More is Better?: Concerns on the Growing Amount of Securities Disclosure in Offering Documents and Public Filings

August 5, 2022Securities Regulation Law Journal

Reading Time : 2 min

In his article “More is Better?: Concerns on the Growing Amount of Securities Disclosure in Offering Documents and Public Filings,” by Akin Gump investment management partner James Deeken discusses the optimal length of disclosures for securities offering documents and public filings. Deeken begins by asking whether it is better to have a shorter document with less in it, but more likely to be read by people, or a longer document that has more content, but less likely to be read by people due to its length and possible obscuring important disclosures in the lengthier verbiage.

He answers his question by noting, “There is no ‘one size (one length) fits all’ approach. There is no one type of homogeneous audience for a securities offering document.

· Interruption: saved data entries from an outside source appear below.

Lemma addTxs_inv rest k cf d : tinv k cf d -> (k <= length txs)%nat -> drop k txs = rest ->
  Z.of_nat (sum_list_with weight txs) < 2 ^ 32 ->
  exists cf' d', addTxs k rest cf d = Ok d' /\ tinv (length txs) cf' d'.
Proof.
  revert k cf d. induction rest as [|cs rest IH]; intros k cf d Hi Hk Hd Hw; cbn [addTxs].
  - assert (k = length txs) as -> by (apply (f_equal length) in Hd; rewrite length_drop in Hd; cbn in Hd; lia).
    by exists cf, d.
  - assert (txs !! k = Some cs) as Hcs by (rewrite <- (Nat.add_0_r k), <- lookup_drop, Hd; done).
    assert (drop (S k) txs = rest) as Hd' by (rewrite (drop_S _ _ _ Hcs) in Hd; by injection Hd).
    destruct (addTx_inv k cs cf d Hi Hcs) as (cf' & d' & E & Hi').
    { rewrite <- (take_drop (S k) txs), sum_list_with_app in Hw. lia. }
    rewrite E. cbn [mbind result_bind]. apply IH; try done. by apply lookup_lt_Some in Hcs.
Qed.

Lemma tinv_start : tinv 0 emptyCritical (dag_init (length txs) emptyDAG).
Proof.
  split; try (intros; lia).
  - apply dag_init_built.
  - done.
  - intros p Hp. unfold foreachField in Hp. cbn in Hp. rewrite map_to_list_empty in Hp.
    by apply not_elem_of_nil in Hp.
  - cbn [m_criticals emptyCritical]. rewrite map_size_empty. unfold total_edges. cbn [m_vtxs dag_init].
    induction (length txs); cbn; lia.
Qed.

(** What [init] builds. *)
Lemma txdag_init_ok : Z.of_nat (sum_list_with weight txs) < 2 ^ 32 ->
  exists d, txdag_init txs = Ok (generate d) /\ built (length txs) d /\ m_topLevel d = [] /\
    (total_edges d <= sum_list_with weight txs)%nat /\
    forall i j, (i < j)%nat -> conflict txs i j -> depends (outs d) i j.
Proof.
  intros Hw. destruct (addTxs_inv txs 0 _ _ tinv_start ltac:(lia) eq_refl Hw) as (cf & d & E & Hi).
  exists d. unfold txdag_init. rewrite E. split; [done |]. destruct Hi as [Hb Hq _ _ Hx Ht].
  rewrite firstn_all in Ht. split_and!; [done | done | lia |].
  intros i j Hij Hc. apply Hx; [| done]. split; [done |]. destruct Hc as (c & _ & Hj).
  unfold touches in Hj. destruct (txs !! j) eqn:El; [| done]. by eapply lookup_lt_Some.
Qed.
End Conflicts.

(** ** Serial and parallel execution *)
Section Serial.
Context {St : Type} (exec : ID -> St -> St).

Definition exec_all (order : list ID) (s : St) : St := foldl (fun s i => exec i s) s order.

Lemma exec_front l i s : (forall x, x ∈ l -> forall s, exec i (exec x s) = exec x (exec i s)) ->
  exec_all (l ++ [i]) s = exec_all (i :: l) s.
Proof.
  unfold exec_all. revert s. induction l as [|x l IH]; intros s Hc; [done |]. cbn.
  rewrite IH by (intros; apply Hc; by constructor). cbn. rewrite Hc by (by constructor). done.
Qed.

(** Any order of [a, .., a + n - 1] that keeps the order of the conflicting ones
    has the effect of the serial order. *)
Lemma reorder (confl : ID -> ID -> Prop) n : forall a order s,
  order ≡ₚ seq a n ->
  (forall l1 j l2 i, order = l1 ++ j :: l2 -> (a <= i < j)%nat -> confl i j -> i ∈ l1) ->
  (forall i j, (i < j)%nat -> ~ confl i j -> forall s, exec i (exec j s) = exec j (exec i s)) ->
  exec_all order s = exec_all (seq a n) s.
Proof.
  induction n as [|n IH]; intros a order s Hp Ho Hc.
  { apply Permutation_nil_r in Hp as ->. done. }
  assert (a ∈ order) as Ha by (rewrite Hp; by constructor).
  apply list_elem_of_split in Ha as (l1 & l2 & ->).
  assert (NoDup (l1 ++ a :: l2)) as Hnd by (rewrite Hp; apply NoDup_seq).
  assert (forall x, x ∈ l1 -> (a < x)%nat) as Hgt.
  { intros x Hx. assert (x ∈ seq a (S n)) as Hin by (rewrite <- Hp; apply elem_of_app; by left).
    apply elem_of_seq in Hin. apply NoDup_app in Hnd as (_ & Hd & _). specialize (Hd x Hx).
    rewrite not_elem_of_cons in Hd. lia. }
  assert (exec_all (l1 ++ a :: l2) s = exec_all (l1 ++ l2) (exec a s)) as ->.
  { change (a :: l2) with ([a] ++ l2). rewrite app_assoc. unfold exec_all. rewrite foldl_app.
    change (foldl (fun s i => exec i s) s (l1 ++ [a])) with (exec_all (l1 ++ [a]) s).
    rewrite exec_front; [unfold exec_all; cbn; by rewrite foldl_app |].
    intros x Hx. apply Hc; [by apply Hgt |]. intros Hconf.
    apply list_elem_of_split in Hx as (k1 & k2 & ->).
    assert (a ∈ k1) as Hin.
    { apply (Ho k1 x (k2 ++ a :: l2) a); [by rewrite <- app_assoc | | done].
      split; [done | apply Hgt, elem_of_app; right; by constructor]. }
    specialize (Hgt a). rewrite elem_of_app in Hgt. specialize (Hgt (or_introl Hin)). lia. }
  change (exec_all (seq a (S n)) s) with (exec_all (seq (S a) n) (exec a s)).
  apply IH; [| | done].
  - apply (Permutation_cons_inv (a := a)). rewrite <- Permutation_middle in Hp. exact Hp.
  - intros k1 j k2 i E Hij Hconf. destruct (app_eq_inv _ _ _ _ E) as [(k & -> & Ek)|(k & -> & Ek)].
    + destruct k as [|y k]; cbn in Ek.
      * rewrite app_nil_r in *. assert (i ∈ k1 ++ [a]) as Hin.
        { apply (Ho (k1 ++ [a]) j k2 i); [by rewrite <- app_assoc, <- Ek | lia | done]. }
        apply elem_of_app in Hin as [|Hin]; [done |]. apply list_elem_of_singleton in Hin. lia.
      * injection Ek as -> ->. apply (Ho k1 y (k ++ a :: l2) i); [by rewrite <- app_assoc | lia | done].
    + assert (i ∈ l1 ++ a :: k) as Hin.
      { apply (Ho (l1 ++ a :: k) j k2 i); [by rewrite <- app_assoc, Ek | lia | done]. }
      rewrite elem_of_app, elem_of_cons in Hin. rewrite elem_of_app. destruct Hin as [|[->|]]; [by left | lia | by right].
Qed.
End Serial.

Although not a perfect summary and a possible over-simplification, there are generally two types of audiences that a securities disclosure has: (i) a ‘retail’ audience consisting of individual investors and (ii) an institutional investor audience consisting of investment funds, insurance companies, pension plans and other large financial institutions.”

“I submit that is time to consider an alternative form of securities disclosure that is shorter but at the same time, perhaps more useful than the current form of prospectuses that seem more like liability management documents than ones written with useful disclosure in mind.”

Deeken also outlines the growing volume and length of prospectus disclosures—with an estimated average length of 184 pages, compared with the 88-page prospectus for his first initial public offering in 2001—and the problems attendant on that growth, suggesting that “[W]e need to consider adjusting securities disclosures for two separate audiences: (i) disclosure for the average retail investor and (ii) disclosure for institutional investors who might actually read through the voluminous disclosure in prospectuses.”

He also discusses a possible short summary document, five to 10 pages in length, and what would be included, then closes by noting, “Is the function of securities disclosure to provide helpful, practical disclosure to investors? If that is the goal, then the current standards for disclosure seem to fail as they rely upon unrealistic expectations about the amount of time that an investor will expend reading a fine print prospectus. The current standards allow material details to be surrounded by and encompassed by disclosure of a more boilerplate nature.” Deeken closes by offering proactive steps to make prospectuses better.